Lemma bounded_weaken {A} c c' (p : prog A) : (c <= c')%nat -> bounded c p -> bounded c' p.
Proof.
  intros Hc Hp h. eapply runs_mono; [apply Hp|]. intros o h' [H1 H2]. split; [done|]. intros E. specialize (H2 E).
  unfold FdTrace.spent in *. lia.
Qed.
Lemma bounded_any {A} c (p : prog A) : bounded 0 p -> bounded c p.
Proof. apply bounded_weaken. lia. Qed.

Lemma bounded_with_ref {A} c (fail : perror -> A) body : bounded c body -> bounded c (with_ref at_ fail body).
Proof.
  intros Hb. unfold with_ref, FD_incref, FD_decref, mutex. bounded; try done; apply bounded_any; eauto with bounded.
Qed.
Lemma bounded_with_lock {A} c read (fail : perror -> A) body : bounded c body -> bounded c (with_lock at_ fuel read fail body).
Proof.
  intros Hb. unfold with_lock, FD_lock, FD_unlock, mutex. bounded; try done; apply bounded_any; bounded.
Qed.

(** ** Loops that ask again

    [asks err p]: when [p] reports through [err] an error the code tries again on, it was
    answered one. *)
Definition retried (err : option perror) : Prop :=
  exists e, err = Some (EErrno e) /\ (e = EINTR \/ e = EAGAIN \/ e = ECONNABORTED).
Definition asks {A} (err : A -> option perror) (p : prog A) : Prop :=
  forall h, runs p (fun o h' => (retries h <= retries h')%nat /\
    match o with Some x => retried (err x) -> (retries h < retries h')%nat | None => spent 0 h h' end) h.
Definition again {S A} (err : option perror) (p : prog (S + A)) : Prop :=
  forall h, runs p (fun o h' => (retries h <= retries h')%nat /\
    match o with Some (inl _) => retried err | Some (inr _) => True | None => spent 0 h h' end) h.

Lemma again_inr {S A} err (x : A) : again (S := S) err (Done (inr x)).
Proof. by intros h. Qed.
Lemma again_inl {S A} err (s : S) : retried err -> again (A := A) err (Done (inl s)).
Proof. by intros Hr h. Qed.
Lemma again_bind {S A B} err (p : prog B) (k : B -> prog (S + A)) :
  bounded 0 p -> (forall x, again err (k x)) -> again err (pbind p k).
Proof.
  intros Hp Hk h. apply runs_bind. eapply runs_mono; [apply Hp|]. intros [x|] h1 [H1 H2]; cbn [then_runs]; [|by auto].
  eapply runs_mono; [apply Hk|]. intros o h2 [H3 H4]. split; [lia|]. destruct o as [[]|]; try done.
  unfold FdTrace.spent in *. lia.
Qed.

Lemma wait_again_spec mode err h :
  runs (wait_again at_ fuel mode err) (fun o h' => (retries h <= retries h')%nat /\
    match o with Some None => err = Some (EErrno EAGAIN) | Some (Some e) => e = None <-> err = None | None => spent 0 h h' end) h.
Proof.
  unfold wait_again. case_bool_decide as E; [|by split].
  apply runs_ev. intros c _. set (h1 := h ++ _). assert (retries h <= retries h1)%nat as H1 by apply retries_ge. clearbody h1.
  destruct c; [|by split]. apply runs_bind. eapply runs_mono; [apply bounded_wait|].
  intros [[e|]|] h2 [H2 H3]; cbn; (split; [lia|]); [by rewrite E|done|]. specialize (H3 eq_refl). unfold FdTrace.spent in *. lia.
Qed.

Lemma again_wait {S A} mode err (k : option (option perror) -> prog (S + A)) :
  (forall e, again err (k (Some e))) -> (err = Some (EErrno EAGAIN) -> again err (k None)) ->
  again err (pbind (wait_again at_ fuel mode err) k).
Proof.
  intros Hk Hn h. apply runs_bind. eapply runs_mono; [apply wait_again_spec|].
  assert (forall (p : prog (S + A)) h1, again err p -> (retries h <= retries h1)%nat ->
    runs p (fun o h' => (retries h <= retries h')%nat /\
      match o with Some (inl _) => retried err | Some (inr _) => True | None => spent 0 h h' end) h1) as Hgo.
  { intros p h1 Hp H1. eapply runs_mono; [apply Hp|]. intros o h2 [H2 H3]. split; [lia|].
    destruct o as [[]|]; try done. unfold FdTrace.spent in *. lia. }
  intros [[e|]|] h1 [H1 H2]; cbn [then_runs]; [apply Hgo; auto|apply Hgo; auto|done].
Qed.

Lemma bounded_loop {S A B} (err : B -> option perror) (p : S -> prog B) (k : S -> B -> prog (S + A)) s :
  (forall s, asks err (p s)) -> (forall s x, again (err x) (k s x)) ->
  bounded 0 (iterate fuel (fun s => pbind (p s) (k s)) s).
Proof.
  intros Hp Hk. apply bounded_iterate. intros s' h. apply runs_bind. eapply runs_mono; [apply Hp|].
  intros [x|] h1 [H1 H2]; cbn [then_runs]; [|done]. eapply runs_mono; [apply Hk|].
  intros [[s2|a]|] h2 [H3 H4]; [specialize (H2 H4); lia|lia|split; [lia|]]. unfold FdTrace.spent in *. lia.
Qed.

Lemma retried_errno r : retried (errno r) -> exists e, rp_err r = Some e /\ (e = EINTR \/ e = EAGAIN \/ e = ECONNABORTED).
Proof. unfold errno. intros (e & E & He). destruct (rp_err r); [|done]. injection E as ->. eauto. Qed.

### TASK
All of the data must be set down again exactly.

### RESPONSE TO THE EXERCISE
Lemma bounded_weaken {A} c c' (p : prog A) : (c <= c')%nat -> bounded c p -> bounded c' p.
Proof.
  intros Hc Hp h. eapply runs_mono; [apply Hp|]. intros o h' [H1 H2]. split; [done|]. intros E. specialize (H2 E).
  unfold FdTrace.spent in *. lia.
Qed.
Lemma bounded_any {A} c (p : prog A) : bounded 0 p -> bounded c p.
Proof. apply bounded_weaken. lia. Qed.

Lemma bounded_with_ref {A} c (fail : perror -> A) body : bounded c body -> bounded c (with_ref at_ fail body).
Proof.
  intros Hb. unfold with_ref, FD_incref, FD_decref, mutex. bounded; try done; apply bounded_any; eauto with bounded.
Qed.
Lemma bounded_with_lock {A} c read (fail : perror -> A) body : bounded c body -> bounded c (with_lock at_ fuel read fail body).
Proof.
  intros Hb. unfold with_lock, FD_lock, FD_unlock, mutex. bounded; try done; apply bounded_any; bounded.
Qed.

(** ** Loops that ask again

    [asks err p]: when [p] reports through [err] an error the code tries again on, it was
    answered one. *)
Definition retried (err : option perror) : Prop :=
  exists e, err = Some (EErrno e) /\ (e = EINTR \/ e = EAGAIN \/ e = ECONNABORTED).
Definition asks {A} (err : A -> option perror) (p : prog A) : Prop :=
  forall h, runs p (fun o h' => (retries h <= retries h')%nat /\
    match o with Some x => retried (err x) -> (retries h < retries h')%nat | None => spent 0 h h' end) h.
Definition again {S A} (err : option perror) (p : prog (S + A)) : Prop :=
  forall h, runs p (fun o h' => (retries h <= retries h')%nat /\
    match o with Some (inl _) => retried err | Some (inr _) => True | None => spent 0 h h' end) h.

Lemma again_inr {S A} err (x : A) : again (S := S) err (Done (inr x)).
Proof. by intros h. Qed.
Lemma again_inl {S A} err (s : S) : retried err -> again (A := A) err (Done (inl s)).
Proof. by intros Hr h. Qed.
Lemma again_bind {S A B} err (p : prog B) (k : B -> prog (S + A)) :
  bounded 0 p -> (forall x, again err (k x)) -> again err (pbind p k).
Proof.
  intros Hp Hk h. apply runs_bind. eapply runs_mono; [apply Hp|]. intros [x|] h1 [H1 H2]; cbn [then_runs]; [|by auto].
  eapply runs_mono; [apply Hk|]. intros o h2 [H3 H4]. split; [lia|]. destruct o as [[]|]; try done.
  unfold FdTrace.spent in *. lia.
Qed.

Lemma wait_again_spec mode err h :
  runs (wait_again at_ fuel mode err) (fun o h' => (retries h <= retries h')%nat /\
    match o with Some None => err = Some (EErrno EAGAIN) | Some (Some e) => e = None <-> err = None | None => spent 0 h h' end) h.
Proof.
  unfold wait_again. case_bool_decide as E; [|by split].
  apply runs_ev. intros c _. set (h1 := h ++ _). assert (retries h <= retries h1)%nat as H1 by apply retries_ge. clearbody h1.
  destruct c; [|by split]. apply runs_bind. eapply runs_mono; [apply bounded_wait|].
  intros [[e|]|] h2 [H2 H3]; cbn; (split; [lia|]); [by rewrite E|done|]. specialize (H3 eq_refl). unfold FdTrace.spent in *. lia.
Qed.

Lemma again_wait {S A} mode err (k : option (option perror) -> prog (S + A)) :
  (forall e, again err (k (Some e))) -> (err = Some (EErrno EAGAIN) -> again err (k None)) ->
  again err (pbind (wait_again at_ fuel mode err) k).
Proof.
  intros Hk Hn h. apply runs_bind. eapply runs_mono; [apply wait_again_spec|].
  assert (forall (p : prog (S + A)) h1, again err p -> (retries h <= retries h1)%nat ->
    runs p (fun o h' => (retries h <= retries h')%nat /\
      match o with Some (inl _) => retried err | Some (inr _) => True | None => spent 0 h h' end) h1) as Hgo.
  { intros p h1 Hp H1. eapply runs_mono; [apply Hp|]. intros o h2 [H2 H3]. split; [lia|].
    destruct o as [[]|]; try done. unfold FdTrace.spent in *. lia. }
  intros [[e|]|] h1 [H1 H2]; cbn [then_runs]; [apply Hgo; auto|apply Hgo; auto|done].
Qed.

Lemma bounded_loop {S A B} (err : B -> option perror) (p : S -> prog B) (k : S -> B -> prog (S + A)) s :
  (forall s, asks err (p s)) -> (forall s x, again (err x) (k s x)) ->
  bounded 0 (iterate fuel (fun s => pbind (p s) (k s)) s).
Proof.
  intros Hp Hk. apply bounded_iterate. intros s' h. apply runs_bind. eapply runs_mono; [apply Hp|].
  intros [x|] h1 [H1 H2]; cbn [then_runs]; [|done]. eapply runs_mono; [apply Hk|].
  intros [[s2|a]|] h2 [H3 H4]; [specialize (H2 H4); lia|lia|split; [lia|]]. unfold FdTrace.spent in *. lia.
Qed.

Lemma retried_errno r : retried (errno r) -> exists e, rp_err r = Some e /\ (e = EINTR \/ e = EAGAIN \/ e = ECONNABORTED).
Proof. unfold errno. intros (e & E & He). destruct (rp_err r); [|done]. injection E as ->. eauto. Qed.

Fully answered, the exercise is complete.